(** The run fetched [summary] from JIRA: its GET was answered by a
    response whose body decodes to that summary. *)
Definition fetched (w : World) (tr : list event) (summary : string) : Prop :=
  exists req resp,
    In req (requests "GET" tr)
    /\ http w req = inl resp
    /\ Unmarshal_JIRAIssue w (RespBody resp) = (summary, None).

(** The inputs a run requires. *)
Inductive required :=
| IssueKey
| EnvVar (name : string).

Definition requiredInputs : list required :=
  [ IssueKey; EnvVar "JIRA_BASE_URL"; EnvVar "JIRA_EMAIL";
    EnvVar "JIRA_API_TOKEN"; EnvVar "GITHUB_TOKEN" ].

(** The input is absent, as the program tests it. *)
Definition missing (w : World) (r : required) : Prop :=
  match r with
  | IssueKey => flag_String w "issue" "" = ""
  | EnvVar name => Getenv w name = ""
  end.

(** How a message would have to name the input. *)
Definition label (r : required) : string :=
  match r with
  | IssueKey => "issue"
  | EnvVar name => name
  end.

(** [strings.Contains(msg, what)] *)
Definition mentions (msg what : string) : bool :=
  match index 0 what msg with
  | Some _ => true
  | None => false
  end.

(** The message names every input that is missing. *)
Definition listsMissing (w : World) (msg : string) : Prop :=
  forall r, In r requiredInputs -> missing w r -> mentions msg (label r) = true.
(** C8 as it stands: no operation of the cache changes the expiry instant
    an entry has. *)
Definition expiry_instant_never_changes : Prop :=
  forall (claimsProvider : Claims.ClaimsProvider) (c : NodeCache.cache)
         (op : ClaimsCache.operation) (h : string) (t t' : Z),
    ClaimsCache.expiryInstant c h = Some t ->
    ClaimsCache.expiryInstant (ClaimsCache.apply c op) h = Some t' ->
    t' = t.

(** C6 as it stands: every exception that is not a typed error is converted
    to the HTTP 500 error. *)
Definition untyped_exception_always_converted : Prop :=
  forall (codes : ErrorUtils.BaseErrorCodes) (e : ErrorUtils.exception),
    ErrorUtils.untyped e ->
    exists apiError,
      ErrorUtils.fromException e = ErrorUtils.Return (inl apiError)
      /\ ErrorUtils.statusCode apiError = 500.

(** C7 as it stands, and as the comment on the module variable says: in no
    run of the process does the discovery document arrive more than once. *)
Definition metadata_fetched_at_most_once : Prop :=
  forall (oauthConfig : ClaimsHandler.OAuthConfig) (events : list Process.event)
         (w : Process.world (handled := Taxonomy.error)),
    Process.run (errorHandler := ErrorHandler.fromSpec) oauthConfig Process.initial events
    = Some w ->
    (Process.metadataFetched events <= 1)%nat.

(** ** Invariant of the process *)

(** The phases a handler can only be in after the metadata was read. *)
Definition pastMetadata {handled : Type} (p : Process.phase (handled := handled)) : Prop :=
  match p with
  | Process.AwaitingMetadata => False
  | Process.AwaitingIntrospection => True
  | Process.AwaitingUserInfo _ => True
  | Process.Finished (Js.Resolved _) => True
  | Process.Finished (Js.Rejected _) => False
  end.

(** While the module variable is empty, no handler is past the metadata. *)
Definition consistent {handled : Type} (w : Process.world (handled := handled)) : Prop :=
  Process.metadata w = None ->
  forall id h, Process.handlers w !! id = Some h -> ~ pastMetadata (Process.at_ h).

(** ** Registration *)

(** The root after registration, for a configuration. *)
Definition registered (oauth : BaseCompositionRoot.OAuthConfiguration)
    (unsecured : list string) (proxyUrl : string) : BaseCompositionRoot.root :=
  BaseCompositionRoot.register (BaseCompositionRoot.configured oauth unsecured proxyUrl).

(** The JWKS client created for the JWT validator. *)
Definition jwksClientOf (oauth : BaseCompositionRoot.OAuthConfiguration) (proxyUrl : string)
  : BaseCompositionRoot.constant :=
  BaseCompositionRoot.TheJwksClient
    (BaseCompositionRoot.jwksEndpoint oauth)
    (if Js.truthy_string proxyUrl then Some proxyUrl else None).

(** ** The body of a server error *)

(** The body of the 500 response: the same for every upstream failure. *)
Definition serverErrorBody {codes : ErrorUtils.BaseErrorCodes} : WebApi.Body :=
  {| WebApi.bodyCode := ErrorUtils.serverError;
     WebApi.bodyMessage := "Problem encountered in the API" |}.

(** ** Sample values *)

Definition sampleMetadata : ClaimsHandler.Metadata :=
  {| ClaimsHandler.introspection_endpoint := "https://login.example.com/oauth2/introspect";
     ClaimsHandler.userinfo_endpoint := "https://login.example.com/oauth2/userinfo" |}.

Definition sampleConfig : ClaimsHandler.OAuthConfig :=
  {| ClaimsHandler.authority := "https://login.example.com";
     ClaimsHandler.client_id := "api";
     ClaimsHandler.client_secret := "secret" |}.

Definition inactiveBody : ClaimsHandler.IntrospectionData :=
  {| ClaimsHandler.active := Js.VBool false;
     ClaimsHandler.exp := Js.VUndefined;
     ClaimsHandler.sub := Js.VUndefined;
     ClaimsHandler.cid := Js.VUndefined;
     ClaimsHandler.scope := Js.VUndefined |}.

Definition activeBody : ClaimsHandler.IntrospectionData :=
  {| ClaimsHandler.active := Js.VBool true;
     ClaimsHandler.exp := Js.VNumber 3600;
     ClaimsHandler.sub := Js.VString "alice";
     ClaimsHandler.cid := Js.VString "spa";
     ClaimsHandler.scope := Js.VString "openid" |}.

Definition aliceInfo : ClaimsHandler.UserInfo :=
  {| ClaimsHandler.ui_given_name := Js.VString "Alice";
     ClaimsHandler.ui_family_name := Js.VString "Archer";
     ClaimsHandler.ui_email := Js.VString "alice@example.com" |}.

Definition sampleCodes : ErrorUtils.BaseErrorCodes :=
  {| ErrorUtils.serverError := "server_error";
     ErrorUtils.claimsFailure := "claims_failure" |}.

(** An object created with a [null] prototype and no property. *)
Definition bareObject : ErrorUtils.exception :=
  ErrorUtils.IsOther
    {| ErrorUtils.thrown_stack := None;
       ErrorUtils.thrown_message := None;
       ErrorUtils.thrown_toString := None |}.

Definition thrownString : ErrorUtils.exception :=
  ErrorUtils.IsOther
    {| ErrorUtils.thrown_stack := None;
       ErrorUtils.thrown_message := None;
       ErrorUtils.thrown_toString := Some "socket hang up" |}.

Definition sampleValidate (accessToken : string) : Js.settled Taxonomy.error string :=
  if bool_decide (accessToken = "good-token") then Js.Resolved "alice"
  else if bool_decide (accessToken = "expired-token") then Js.Rejected Taxonomy.TokenInvalid
  else Js.Rejected
         (Taxonomy.UpstreamUnavailable "introspection"
            "https://login.example.com/oauth2/introspect").

(** A cache of five minutes; a token that expires an hour after second 0. *)
Definition fiveMinutes : NodeCache.cache := ClaimsCache.create 5.

(** A cache of thirty minutes in which the token of alice, which expires at
    second 10, was stored 999 milliseconds after second 0. *)
Definition cacheWithAlice : NodeCache.cache :=
  ClaimsCache.addClaimsForToken (claimsProvider := SampleProvider.provider)
    (ClaimsCache.create 30) 999 "hash-of-token"
    (SampleProvider.alice 10).

(** The entry stored at second 0 expires at 300 s; a second put of the same
    token one minute later moves the expiry to 360 s. *)
Definition cacheAfterFirstPut : NodeCache.cache :=
  ClaimsCache.addClaimsForToken (claimsProvider := SampleProvider.provider)
    fiveMinutes 0 "hash-of-token" (SampleProvider.alice 3600).

Definition secondPut : ClaimsCache.operation :=
  ClaimsCache.Add 60000 "hash-of-token" (SampleProvider.alice 3600).

(** A digest and an assembler to run the authorizer with. *)
Definition sampleDigest (accessToken : string) : string := "sha256:" +:+ accessToken.

Definition sampleAssemble (baseline : Claims.TokenClaims) : Claims.ApiClaims :=
  {| Claims.token := baseline;
     Claims.userInfo := Claims.userInfo (SampleProvider.alice 0) |}.

Definition freshAuthorizer : ClaimsCachingAuthorizer.state :=
  {| ClaimsCachingAuthorizer.cache := ClaimsCache.create 30;
     ClaimsCachingAuthorizer.assemblerCalls := 0 |}.

Definition afterFirstRequest : Claims.ApiClaims * ClaimsCachingAuthorizer.state :=
  ClaimsCachingAuthorizer.resolveClaims (claimsProvider := SampleProvider.provider)
    sampleDigest sampleAssemble freshAuthorizer 0 "abc123"
    (Claims.token (SampleProvider.alice 3600)).

Definition afterSecondRequest : Claims.ApiClaims * ClaimsCachingAuthorizer.state :=
  ClaimsCachingAuthorizer.resolveClaims (claimsProvider := SampleProvider.provider)
    sampleDigest sampleAssemble (snd afterFirstRequest) 60000 "abc123"
    (Claims.token (SampleProvider.alice 3600)).

(** Two requests arrive before the first discovery response does: each
    handler finds the module variable empty and sends its own request. *)
Definition overlappingRequests : list Process.event :=
  [ Process.LookupClaims 0 "token-a";
    Process.LookupClaims 1 "token-b";
    Process.MetadataArrives 0 (Http.Response 200 sampleMetadata);
    Process.MetadataArrives 1 (Http.Response 200 sampleMetadata) ].

(** One request, served before any other starts. *)
Definition firstRequest : list Process.event :=
  [ Process.LookupClaims 0 "token-a";
    Process.MetadataArrives 0 (Http.Response 200 sampleMetadata);
    Process.IntrospectionArrives 0 (Http.Response 200 activeBody);
    Process.UserInfoArrives 0 (Http.Response 200 aliceInfo) ].

Definition sampleRun (events : list Process.event)
  : option (Process.world (handled := Taxonomy.error)) :=
  Process.run (errorHandler := ErrorHandler.fromSpec) sampleConfig Process.initial events.

Definition afterFirstFetch : Process.world (handled := Taxonomy.error) :=
  default Process.initial (sampleRun firstRequest).

(** * Properties *)

(** ** Splitting a header *)

Section SplitFacts.

Variable sep : ascii.
(** X10. [_prod(any_list, integer)] for every position: from [-1] upwards
    it returns the product of the entries after the position (1 when there
    is none); for a position further below zero the loop indexes from the
    end of the list, so the last entries are multiplied in once more on top
    of the whole list; and it raises [IndexError] once [integer + 1] falls
    below [-len(any_list)]. *)
Theorem prod_at_every_position (any_list : list Z) (integer : Z) :
  (-1 <= integer ->
   _prod any_list integer
   = Ok (list_prod (skipn (Z.to_nat (integer + 1)) any_list))) /\
  (len any_list - 1 <= integer -> _prod any_list integer = Ok 1) /\
  (- len any_list <= integer + 1 < 0 ->
   _prod any_list integer
   = Ok (list_prod (skipn (Z.to_nat (integer + 1 + len any_list)) any_list)
         * list_prod any_list)) /\
  (integer + 1 < - len any_list ->
   _prod any_list integer = Raise IndexError).
Proof.
  assert (Hup : -1 <= integer ->
                _prod any_list integer
                = Ok (list_prod (skipn (Z.to_nat (integer + 1)) any_list))).
  { intros Hge. unfold _prod, py_range, len.
    set (a := Z.to_nat (integer + 1)).
    replace (integer + 1) with (Z.of_nat a) by lia.
    destruct (Nat.le_gt_cases a (length any_list)) as [Hle | Hgt].
    - rewrite for_in_prod by lia. apply (f_equal Ok). lia.
    - replace (Z.to_nat _) with 0%nat by lia.
      rewrite skipn_past by lia. reflexivity. }
  split; [exact Hup |]. split; [| split].
  - intros Hge. rewrite Hup by (unfold len in *; lia).
    rewrite skipn_past by (unfold len in *; lia). reflexivity.
  - intros Hneg. unfold _prod, py_range.
    set (b := integer + 1) in *.
    replace (Z.to_nat (len any_list - b))
      with (Z.to_nat (- b) + length any_list)%nat by (unfold len; lia).
    rewrite range_from_app, for_in_app.
    rewrite for_in_prod_wrap by lia.
    replace (b + len any_list) with (Z.of_nat (Z.to_nat (b + len any_list)))
      by lia.
    rewrite for_in_prod by (unfold len in *; lia). cbn [bind].
    replace (b + Z.of_nat (Z.to_nat (- b))) with (Z.of_nat 0) by lia.
    rewrite for_in_prod by lia. cbn [skipn].
    apply (f_equal Ok). rewrite Z2Nat.id by lia. ring.
  - intros Hlow. unfold _prod, py_range.
    destruct (Z.to_nat (len any_list - (integer + 1))) as [| n] eqn:E;
      [unfold len in *; lia |].
    cbn [range_from for_in].
    rewrite py_getitem_out_of_range by lia. reflexivity.
Qed.
(** * Cash transfers between cash journals (model [cash.transfer])

    A shallow embedding of [models/cash_transfer.py]: the journal
    resolution helpers, the [journal_id_from] onchange and
    [action_validate], together with the properties the specification
    states about them.

    Conventions of the embedding.
    - A recordset that holds at most one row (a [Many2one] value, the
      result of [search(..., limit=1)], of [browse(id).exists()]) is an
      [option]: [None] is the empty recordset, which Python treats as
      false.  [r.id] of such a recordset is an [option Z] ([None] for
      [False]); two recordsets of one model are [==] when their ids agree.
    - The read-only directories ([account.journal], [operating.unit]) are
      lists of rows, listed in the order a [search] without [order=]
      returns them (the model's [_order]).
    - The tables the code writes ([cash.transfer], [account.move]) are
      finite maps from the row id to the row; the methods run in a state
      and exception monad over them.
    - A monetary amount is a rational number; texts are byte strings and
      the text functions are modelled for ASCII. *)

From Stdlib Require Import ZArith QArith String Ascii List Lia DecimalString.
From Stdlib Require Import DecimalPos.
From stdpp Require Import gmap strings list fin_maps.

Local Open Scope Z_scope.

(** ** Python builtins used by the module *)

Module Py.

Inductive exn : Type :=
| UserError (msg : string)
| ValueError
| MissingError.

Definition result (A : Type) : Type := (exn + A)%type.

Definition ord (c : ascii) : Z := Z.of_N (N_of_ascii c).

(** The white space [int(text)] skips around a number: TAB..CR and the
    space. *)
Definition isspace (c : ascii) : bool :=
  ((9 <=? ord c) && (ord c <=? 13)) || (ord c =? 32).

Definition isdigit (c : ascii) : bool := (48 <=? ord c) && (ord c <=? 57).

Definition digit_value (c : ascii) : Z := ord c - 48.

Fixpoint lstrip (s : list ascii) : list ascii :=
  match s with
  | c :: t => if isspace c then lstrip t else s
  | [] => []
  end.

(** The digit scanner of [int(text)] in base 10: decimal digits, with
    single underscores allowed between two digits.  [prev_us] tells that
    the previous character was an underscore, [n] counts the digits read
    so far; the scanner returns the value, the number of digits and the
    unread rest, or fails on a doubled or trailing underscore and on a
    text without digit. *)
Fixpoint scan_digits (prev_us : bool) (n : nat) (acc : Z) (s : list ascii)
  : option (Z * nat * list ascii) :=
  match s with
  | c :: t =>
      if isdigit c then scan_digits false (S n) (10 * acc + digit_value c) t
      else if Ascii.eqb c "_" then
             if prev_us then None else scan_digits true n acc t
           else if prev_us then None
                else match n with O => None | S _ => Some (acc, n, s) end
  | [] => if prev_us then None
          else match n with O => None | S _ => Some (acc, n, []) end
  end.

(** The greatest number of digits [int(text)] converts
    ([sys.int_info.default_max_str_digits]). *)
Definition max_str_digits : Z := 4300.

(** The number after the sign: it may not start with an underscore, may
    not have more than [max_str_digits] digits, and nothing but white
    space may follow it. *)
Definition parse_number (neg : bool) (s : list ascii) : result Z :=
  match s with
  | c :: _ => if Ascii.eqb c "_" then inl ValueError
              else match scan_digits false 0 0 s with
                   | Some (v, digits, rest) =>
                       if max_str_digits <? Z.of_nat digits then inl ValueError
                       else match lstrip rest with
                            | [] => inr (if neg then - v else v)
                            | _ :: _ => inl ValueError
                            end
                   | None => inl ValueError
                   end
  | [] => inl ValueError
  end.

(** [int(text)] for a text of ASCII characters: the white space before
    the number is skipped and one sign is accepted. *)
Definition int (text : string) : result Z :=
  let s := lstrip (list_ascii_of_string text) in
  let '(neg, s) :=
    match s with
    | c :: t => if Ascii.eqb c "+" then (false, t)
                else if Ascii.eqb c "-" then (true, t)
                else (false, s)
    | [] => (false, s)
    end in
  parse_number neg s.

(** [int(text or 0)] *)
Definition int_or_0 (text : string) : result Z :=
  if String.eqb text "" then inr 0 else int text.

(** [str(n)] for an integer. *)
Definition str (n : Z) : string := NilZero.string_of_int (Z.to_int n).

(** [fmt % arg] for a format with [%s] conversions and one text
    argument: the first [%s] is replaced by the argument. *)
Fixpoint percent (fmt arg : string) : string :=
  match fmt with
  | String "%" (String "s" rest) => String.append arg rest
  | String c rest => String c (percent rest arg)
  | EmptyString => EmptyString
  end.

(** ASCII lower-casing, for case-insensitive comparison. *)
Definition lower_char (c : ascii) : ascii :=
  if (65 <=? ord c) && (ord c <=? 90)
  then ascii_of_N (N_of_ascii c + 32) else c.

Fixpoint lower (s : string) : string :=
  match s with
  | String c t => String (lower_char c) (lower t)
  | EmptyString => EmptyString
  end.

(** [needle in hay] *)
Fixpoint contains (needle hay : string) : bool :=
  String.prefix needle hay
  || match hay with
     | String _ t => contains needle t
     | EmptyString => false
     end.

End Py.

Import Py.

(** ** The rows of the models the module reads and writes *)

Record Date : Type := { year : Z; month : Z; day : Z }.

(** [res.company] *)
Record Company : Type := {
  c_id : Z;
  c_currency_id : option Z;
}.

(** [operating.unit] *)
Record OperatingUnit : Type := {
  ou_id : Z;
  ou_name : string;
  ou_code : string;
  ou_company_id : Z;
}.

(** [account.journal]; the three account fields and the operating unit
    are [Many2one] values given by the id of the row they point to. *)
Record Journal : Type := {
  j_id : Z;
  j_name : string;
  j_type : string;
  j_company_id : Z;
  j_operating_unit_id : option Z;
  default_account_id : option Z;
  payment_debit_account_id : option Z;
  payment_credit_account_id : option Z;
}.

(** [cash.transfer] *)
Record Transfer : Type := {
  date : Date;
  company_id : option Company;
  journal_id_from : option Journal;
  journal_id_to : option Journal;
  amount : Q;
  currency_id : option Z;
  state : string;
}.

(** The values of one [account.move.line] *)
Record MoveLine : Type := {
  l_name : string;
  l_account_id : option Z;
  l_debit : Q;
  l_credit : Q;
  l_currency_id : option Z;
  l_company_id : option Z;
}.

(** The values passed to [account.move.create]; [line_ids] is a list of
    [One2many] commands [(op, id, values)]. *)
Record MoveVals : Type := {
  mv_date : Date;
  mv_journal_id : option Z;
  mv_ref : string;
  mv_line_ids : list (Z * Z * MoveLine);
  mv_company_id : option Z;
}.

(** [account.move] *)
Record Move : Type := {
  m_date : Date;
  m_journal_id : option Z;
  m_ref : string;
  m_lines : list MoveLine;
  m_company_id : option Z;
  m_state : string;
}.

(** What the methods read and never write.  The unit of the user is
    [getattr(user, 'default_operating_unit_id', False)]: [None] when the
    attribute is missing or empty. *)
Record Env : Type := {
  ir_config_parameter : gmap string string;
  user_default_operating_unit_id : option OperatingUnit;
  account_journal : list Journal;
  operating_unit : list OperatingUnit;
}.

(** What the methods write. *)
Record DB : Type := {
  cash_transfer : gmap Z Transfer;
  account_move : gmap Z Move;
}.

(** ** Recordsets *)

Definition truthy {A : Type} (r : option A) : bool :=
  match r with Some _ => true | None => false end.

Definition id_eq (a b : option Z) : bool :=
  match a, b with
  | Some x, Some y => x =? y
  | None, None => true
  | _, _ => false
  end.

Definition company_id_of (company : option Company) : option Z := c_id <$> company.
Definition journal_id_of (journal : option Journal) : option Z := j_id <$> journal.
Definition ou_id_of (ou : option OperatingUnit) : option Z := ou_id <$> ou.

(** [a == b] on two recordsets of [account.journal] *)
Definition journal_eq (a b : option Journal) : bool :=
  id_eq (journal_id_of a) (journal_id_of b).

(** [journal.name] of a journal recordset ([False] when it is empty). *)
Definition journal_name_of (journal : option Journal) : string :=
  match journal with Some j => j_name j | None => "False" end.

(** [Journal.browse(i).exists()] *)
Definition browse_exists (env : Env) (i : Z) : option Journal :=
  List.find (fun j => j_id j =? i) (account_journal env).

(** [search(domain, limit=1)]: the first match in the model's order. *)
Definition search_first {A : Type} (domain : A -> bool) (table : list A) : option A :=
  List.find domain table.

* [Task to complete]
Only one part of the material above is to be transcribed, namely the lines starting with the line that has "((9 <=? ord c)" and going on through the line that has "unread rest, or", exactly as they stand.

* [Answer section]
  ((9 <=? ord c) && (ord c <=? 13)) || (ord c =? 32).

Definition isdigit (c : ascii) : bool := (48 <=? ord c) && (ord c <=? 57).

Definition digit_value (c : ascii) : Z := ord c - 48.

Fixpoint lstrip (s : list ascii) : list ascii :=
  match s with
  | c :: t => if isspace c then lstrip t else s
  | [] => []
  end.

(** The digit scanner of [int(text)] in base 10: decimal digits, with
    single underscores allowed between two digits.  [prev_us] tells that
    the previous character was an underscore, [n] counts the digits read
    so far; the scanner returns the value, the number of digits and the
    unread rest, or fails on a doubled or trailing underscore and on a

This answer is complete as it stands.